• [Task item] Quote exactly and only this range of lines in the data below: the line that holds "Lemma delimited_not pred" to the line that holds "mret (MkExpr (EFunctionCall", both included.

════

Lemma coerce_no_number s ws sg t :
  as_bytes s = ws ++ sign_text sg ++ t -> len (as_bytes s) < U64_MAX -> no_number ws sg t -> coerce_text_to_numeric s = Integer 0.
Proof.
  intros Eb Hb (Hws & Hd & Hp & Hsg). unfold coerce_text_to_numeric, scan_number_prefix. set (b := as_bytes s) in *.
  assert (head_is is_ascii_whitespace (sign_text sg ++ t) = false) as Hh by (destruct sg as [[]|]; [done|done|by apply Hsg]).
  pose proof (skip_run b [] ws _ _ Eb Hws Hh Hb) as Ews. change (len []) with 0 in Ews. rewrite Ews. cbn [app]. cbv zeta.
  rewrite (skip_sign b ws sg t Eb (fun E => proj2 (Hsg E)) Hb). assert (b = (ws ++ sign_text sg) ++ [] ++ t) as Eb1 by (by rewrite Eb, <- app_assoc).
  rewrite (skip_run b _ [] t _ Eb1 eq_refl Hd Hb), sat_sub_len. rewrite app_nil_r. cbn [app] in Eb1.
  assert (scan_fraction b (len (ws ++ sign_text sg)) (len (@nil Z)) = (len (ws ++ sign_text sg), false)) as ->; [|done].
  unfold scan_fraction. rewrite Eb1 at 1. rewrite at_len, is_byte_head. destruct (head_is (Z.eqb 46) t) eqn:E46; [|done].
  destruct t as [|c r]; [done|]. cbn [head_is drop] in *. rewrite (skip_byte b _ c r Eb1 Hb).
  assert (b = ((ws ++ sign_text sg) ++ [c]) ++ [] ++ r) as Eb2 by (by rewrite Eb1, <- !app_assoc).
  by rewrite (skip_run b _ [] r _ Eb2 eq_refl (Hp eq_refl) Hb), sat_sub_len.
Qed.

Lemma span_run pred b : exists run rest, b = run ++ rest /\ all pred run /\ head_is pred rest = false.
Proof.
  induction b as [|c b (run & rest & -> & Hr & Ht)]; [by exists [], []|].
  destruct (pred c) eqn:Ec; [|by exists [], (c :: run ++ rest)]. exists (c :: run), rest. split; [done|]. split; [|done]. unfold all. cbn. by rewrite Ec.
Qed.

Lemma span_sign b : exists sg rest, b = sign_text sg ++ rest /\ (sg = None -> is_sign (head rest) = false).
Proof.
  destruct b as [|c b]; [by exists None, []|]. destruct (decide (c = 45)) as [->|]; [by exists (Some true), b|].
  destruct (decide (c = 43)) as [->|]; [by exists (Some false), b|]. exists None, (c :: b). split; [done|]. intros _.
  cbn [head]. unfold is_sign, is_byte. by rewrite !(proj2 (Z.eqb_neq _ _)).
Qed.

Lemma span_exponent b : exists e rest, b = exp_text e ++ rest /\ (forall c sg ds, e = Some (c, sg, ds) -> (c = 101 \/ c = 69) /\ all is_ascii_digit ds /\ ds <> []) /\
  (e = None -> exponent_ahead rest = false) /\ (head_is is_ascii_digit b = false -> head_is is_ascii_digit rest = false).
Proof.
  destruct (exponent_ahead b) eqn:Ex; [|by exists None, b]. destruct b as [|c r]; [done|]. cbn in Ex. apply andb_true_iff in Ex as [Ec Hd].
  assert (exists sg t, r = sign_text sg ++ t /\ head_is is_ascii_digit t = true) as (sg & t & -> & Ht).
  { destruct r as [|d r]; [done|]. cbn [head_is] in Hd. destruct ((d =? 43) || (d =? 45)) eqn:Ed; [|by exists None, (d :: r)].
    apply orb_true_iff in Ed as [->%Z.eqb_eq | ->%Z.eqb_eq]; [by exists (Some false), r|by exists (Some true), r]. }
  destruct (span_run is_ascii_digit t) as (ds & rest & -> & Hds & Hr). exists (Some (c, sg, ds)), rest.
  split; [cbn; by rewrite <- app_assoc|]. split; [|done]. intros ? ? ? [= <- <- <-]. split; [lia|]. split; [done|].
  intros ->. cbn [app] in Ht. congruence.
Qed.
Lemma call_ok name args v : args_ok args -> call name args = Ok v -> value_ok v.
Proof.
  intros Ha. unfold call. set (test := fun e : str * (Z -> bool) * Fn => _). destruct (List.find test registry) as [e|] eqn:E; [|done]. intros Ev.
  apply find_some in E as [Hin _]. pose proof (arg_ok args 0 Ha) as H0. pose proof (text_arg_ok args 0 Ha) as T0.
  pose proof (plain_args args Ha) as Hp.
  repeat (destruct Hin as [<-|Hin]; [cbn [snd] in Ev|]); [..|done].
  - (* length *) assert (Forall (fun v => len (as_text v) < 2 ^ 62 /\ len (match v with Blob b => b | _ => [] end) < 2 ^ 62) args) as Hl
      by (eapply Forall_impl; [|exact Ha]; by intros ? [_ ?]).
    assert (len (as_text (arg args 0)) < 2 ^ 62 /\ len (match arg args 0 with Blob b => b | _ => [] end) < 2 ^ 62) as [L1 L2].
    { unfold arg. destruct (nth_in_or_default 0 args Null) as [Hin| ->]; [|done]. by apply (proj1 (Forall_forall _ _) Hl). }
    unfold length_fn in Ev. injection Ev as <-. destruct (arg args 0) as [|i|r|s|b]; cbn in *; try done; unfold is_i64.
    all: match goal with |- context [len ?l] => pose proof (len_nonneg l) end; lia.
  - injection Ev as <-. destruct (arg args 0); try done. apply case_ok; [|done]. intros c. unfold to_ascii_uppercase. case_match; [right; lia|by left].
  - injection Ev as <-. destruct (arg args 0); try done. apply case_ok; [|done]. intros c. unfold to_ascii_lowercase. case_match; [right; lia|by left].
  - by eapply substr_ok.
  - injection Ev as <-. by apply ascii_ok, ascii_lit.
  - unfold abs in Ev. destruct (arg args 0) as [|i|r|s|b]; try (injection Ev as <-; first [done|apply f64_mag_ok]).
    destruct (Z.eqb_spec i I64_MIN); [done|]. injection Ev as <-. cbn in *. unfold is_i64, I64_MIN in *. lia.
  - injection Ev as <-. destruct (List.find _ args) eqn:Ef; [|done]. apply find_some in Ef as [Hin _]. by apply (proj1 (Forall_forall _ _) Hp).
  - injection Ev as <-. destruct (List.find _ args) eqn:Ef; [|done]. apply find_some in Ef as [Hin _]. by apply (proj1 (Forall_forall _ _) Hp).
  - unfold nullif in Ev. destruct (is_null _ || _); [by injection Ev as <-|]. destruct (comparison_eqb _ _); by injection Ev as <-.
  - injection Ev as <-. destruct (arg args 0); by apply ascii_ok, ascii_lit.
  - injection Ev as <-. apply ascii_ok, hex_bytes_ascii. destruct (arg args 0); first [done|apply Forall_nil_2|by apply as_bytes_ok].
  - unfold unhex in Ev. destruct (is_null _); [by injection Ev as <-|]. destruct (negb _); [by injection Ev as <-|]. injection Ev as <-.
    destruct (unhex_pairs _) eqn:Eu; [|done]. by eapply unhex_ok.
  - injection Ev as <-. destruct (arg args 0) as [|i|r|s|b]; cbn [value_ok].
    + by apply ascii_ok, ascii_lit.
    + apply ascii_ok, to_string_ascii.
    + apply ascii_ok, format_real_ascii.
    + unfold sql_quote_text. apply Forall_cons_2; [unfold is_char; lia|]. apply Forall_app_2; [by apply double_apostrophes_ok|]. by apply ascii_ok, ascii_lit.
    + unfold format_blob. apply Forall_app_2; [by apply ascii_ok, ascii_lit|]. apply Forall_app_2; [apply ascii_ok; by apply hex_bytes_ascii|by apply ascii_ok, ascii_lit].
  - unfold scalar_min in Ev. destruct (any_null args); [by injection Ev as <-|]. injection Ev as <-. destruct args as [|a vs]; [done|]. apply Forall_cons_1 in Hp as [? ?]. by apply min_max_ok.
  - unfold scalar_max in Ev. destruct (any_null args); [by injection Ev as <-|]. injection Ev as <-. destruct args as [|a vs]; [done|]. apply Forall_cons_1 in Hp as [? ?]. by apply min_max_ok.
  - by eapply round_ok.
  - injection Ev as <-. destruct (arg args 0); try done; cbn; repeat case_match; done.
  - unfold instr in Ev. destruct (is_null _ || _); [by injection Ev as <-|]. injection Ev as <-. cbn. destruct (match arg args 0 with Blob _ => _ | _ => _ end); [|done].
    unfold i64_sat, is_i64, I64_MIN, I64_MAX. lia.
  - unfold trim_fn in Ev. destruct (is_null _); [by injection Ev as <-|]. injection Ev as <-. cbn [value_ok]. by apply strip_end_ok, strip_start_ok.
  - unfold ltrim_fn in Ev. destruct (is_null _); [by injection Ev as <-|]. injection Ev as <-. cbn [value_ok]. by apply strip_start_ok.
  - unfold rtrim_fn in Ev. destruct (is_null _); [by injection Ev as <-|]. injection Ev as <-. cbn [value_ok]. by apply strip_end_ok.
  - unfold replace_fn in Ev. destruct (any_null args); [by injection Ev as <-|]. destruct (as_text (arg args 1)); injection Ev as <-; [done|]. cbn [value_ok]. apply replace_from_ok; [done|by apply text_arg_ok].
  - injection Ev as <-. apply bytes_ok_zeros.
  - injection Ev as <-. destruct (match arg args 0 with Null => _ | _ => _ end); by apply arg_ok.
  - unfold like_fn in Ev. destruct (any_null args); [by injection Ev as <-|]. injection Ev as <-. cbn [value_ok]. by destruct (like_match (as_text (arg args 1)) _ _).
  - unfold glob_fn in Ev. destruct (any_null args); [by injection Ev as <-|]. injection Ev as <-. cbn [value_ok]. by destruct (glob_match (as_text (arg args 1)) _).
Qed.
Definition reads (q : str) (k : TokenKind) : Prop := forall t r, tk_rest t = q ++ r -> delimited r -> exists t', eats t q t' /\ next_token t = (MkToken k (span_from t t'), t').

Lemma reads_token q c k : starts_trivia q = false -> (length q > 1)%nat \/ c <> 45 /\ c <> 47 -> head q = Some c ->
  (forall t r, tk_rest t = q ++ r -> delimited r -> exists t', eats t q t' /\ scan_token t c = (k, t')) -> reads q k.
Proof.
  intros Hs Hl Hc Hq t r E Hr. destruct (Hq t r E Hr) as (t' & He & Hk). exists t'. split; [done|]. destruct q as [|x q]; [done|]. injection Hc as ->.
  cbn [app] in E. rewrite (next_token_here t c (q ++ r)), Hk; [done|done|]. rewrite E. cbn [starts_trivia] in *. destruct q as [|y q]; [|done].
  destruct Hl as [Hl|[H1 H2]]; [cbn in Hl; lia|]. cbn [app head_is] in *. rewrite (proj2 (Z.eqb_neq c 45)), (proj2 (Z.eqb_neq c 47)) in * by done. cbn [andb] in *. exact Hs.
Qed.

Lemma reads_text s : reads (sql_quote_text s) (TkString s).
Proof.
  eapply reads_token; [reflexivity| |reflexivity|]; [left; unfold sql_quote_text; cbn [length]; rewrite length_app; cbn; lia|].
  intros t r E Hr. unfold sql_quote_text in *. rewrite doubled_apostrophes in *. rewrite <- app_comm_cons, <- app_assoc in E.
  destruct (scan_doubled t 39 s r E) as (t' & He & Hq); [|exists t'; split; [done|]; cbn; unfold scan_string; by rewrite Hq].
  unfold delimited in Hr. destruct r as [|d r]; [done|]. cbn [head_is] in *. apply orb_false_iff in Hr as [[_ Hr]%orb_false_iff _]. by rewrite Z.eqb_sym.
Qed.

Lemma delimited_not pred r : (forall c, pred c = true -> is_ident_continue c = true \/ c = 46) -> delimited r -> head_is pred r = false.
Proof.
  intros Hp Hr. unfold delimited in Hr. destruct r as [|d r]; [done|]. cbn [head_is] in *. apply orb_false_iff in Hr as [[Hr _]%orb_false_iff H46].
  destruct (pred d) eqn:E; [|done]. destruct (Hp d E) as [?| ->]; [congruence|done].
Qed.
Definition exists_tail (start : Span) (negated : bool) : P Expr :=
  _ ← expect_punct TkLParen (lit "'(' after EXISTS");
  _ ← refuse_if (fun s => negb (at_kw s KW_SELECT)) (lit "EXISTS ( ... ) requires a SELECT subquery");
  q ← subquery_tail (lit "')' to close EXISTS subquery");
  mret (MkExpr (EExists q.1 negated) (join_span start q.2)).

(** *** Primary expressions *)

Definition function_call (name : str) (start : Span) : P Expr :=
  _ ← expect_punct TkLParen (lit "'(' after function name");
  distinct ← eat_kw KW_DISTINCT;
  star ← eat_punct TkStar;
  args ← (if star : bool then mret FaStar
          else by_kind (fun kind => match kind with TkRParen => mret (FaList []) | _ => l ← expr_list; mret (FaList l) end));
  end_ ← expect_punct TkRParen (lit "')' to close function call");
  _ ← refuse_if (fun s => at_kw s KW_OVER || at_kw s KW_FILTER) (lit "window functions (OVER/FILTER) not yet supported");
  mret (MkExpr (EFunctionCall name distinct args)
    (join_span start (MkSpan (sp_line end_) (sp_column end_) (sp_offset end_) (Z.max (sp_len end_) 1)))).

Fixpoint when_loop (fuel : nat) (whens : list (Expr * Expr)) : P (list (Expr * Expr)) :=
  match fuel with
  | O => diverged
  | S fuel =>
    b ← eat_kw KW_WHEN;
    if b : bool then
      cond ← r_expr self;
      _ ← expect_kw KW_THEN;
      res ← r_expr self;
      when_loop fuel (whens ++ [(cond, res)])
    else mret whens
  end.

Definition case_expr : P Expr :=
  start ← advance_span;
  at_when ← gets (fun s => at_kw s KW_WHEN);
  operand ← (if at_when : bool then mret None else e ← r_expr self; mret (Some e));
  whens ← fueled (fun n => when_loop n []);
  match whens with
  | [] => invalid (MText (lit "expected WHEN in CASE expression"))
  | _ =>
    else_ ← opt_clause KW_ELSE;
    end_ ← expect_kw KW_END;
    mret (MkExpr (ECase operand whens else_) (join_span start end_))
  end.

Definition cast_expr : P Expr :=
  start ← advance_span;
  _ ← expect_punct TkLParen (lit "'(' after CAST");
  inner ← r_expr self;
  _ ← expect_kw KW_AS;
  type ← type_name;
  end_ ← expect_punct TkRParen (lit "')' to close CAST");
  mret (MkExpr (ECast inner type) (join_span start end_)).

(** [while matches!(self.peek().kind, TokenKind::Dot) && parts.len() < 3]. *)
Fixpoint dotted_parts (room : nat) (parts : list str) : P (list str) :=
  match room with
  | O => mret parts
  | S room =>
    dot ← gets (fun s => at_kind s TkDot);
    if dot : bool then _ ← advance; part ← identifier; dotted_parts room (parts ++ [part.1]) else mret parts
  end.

════

• [Your solution]
Lemma delimited_not pred r : (forall c, pred c = true -> is_ident_continue c = true \/ c = 46) -> delimited r -> head_is pred r = false.
Proof.
  intros Hp Hr. unfold delimited in Hr. destruct r as [|d r]; [done|]. cbn [head_is] in *. apply orb_false_iff in Hr as [[Hr _]%orb_false_iff H46].
  destruct (pred d) eqn:E; [|done]. destruct (Hp d E) as [?| ->]; [congruence|done].
Qed.
Definition exists_tail (start : Span) (negated : bool) : P Expr :=
  _ ← expect_punct TkLParen (lit "'(' after EXISTS");
  _ ← refuse_if (fun s => negb (at_kw s KW_SELECT)) (lit "EXISTS ( ... ) requires a SELECT subquery");
  q ← subquery_tail (lit "')' to close EXISTS subquery");
  mret (MkExpr (EExists q.1 negated) (join_span start q.2)).

(** *** Primary expressions *)

Definition function_call (name : str) (start : Span) : P Expr :=
  _ ← expect_punct TkLParen (lit "'(' after function name");
  distinct ← eat_kw KW_DISTINCT;
  star ← eat_punct TkStar;
  args ← (if star : bool then mret FaStar
          else by_kind (fun kind => match kind with TkRParen => mret (FaList []) | _ => l ← expr_list; mret (FaList l) end));
  end_ ← expect_punct TkRParen (lit "')' to close function call");
  _ ← refuse_if (fun s => at_kw s KW_OVER || at_kw s KW_FILTER) (lit "window functions (OVER/FILTER) not yet supported");
  mret (MkExpr (EFunctionCall name distinct args)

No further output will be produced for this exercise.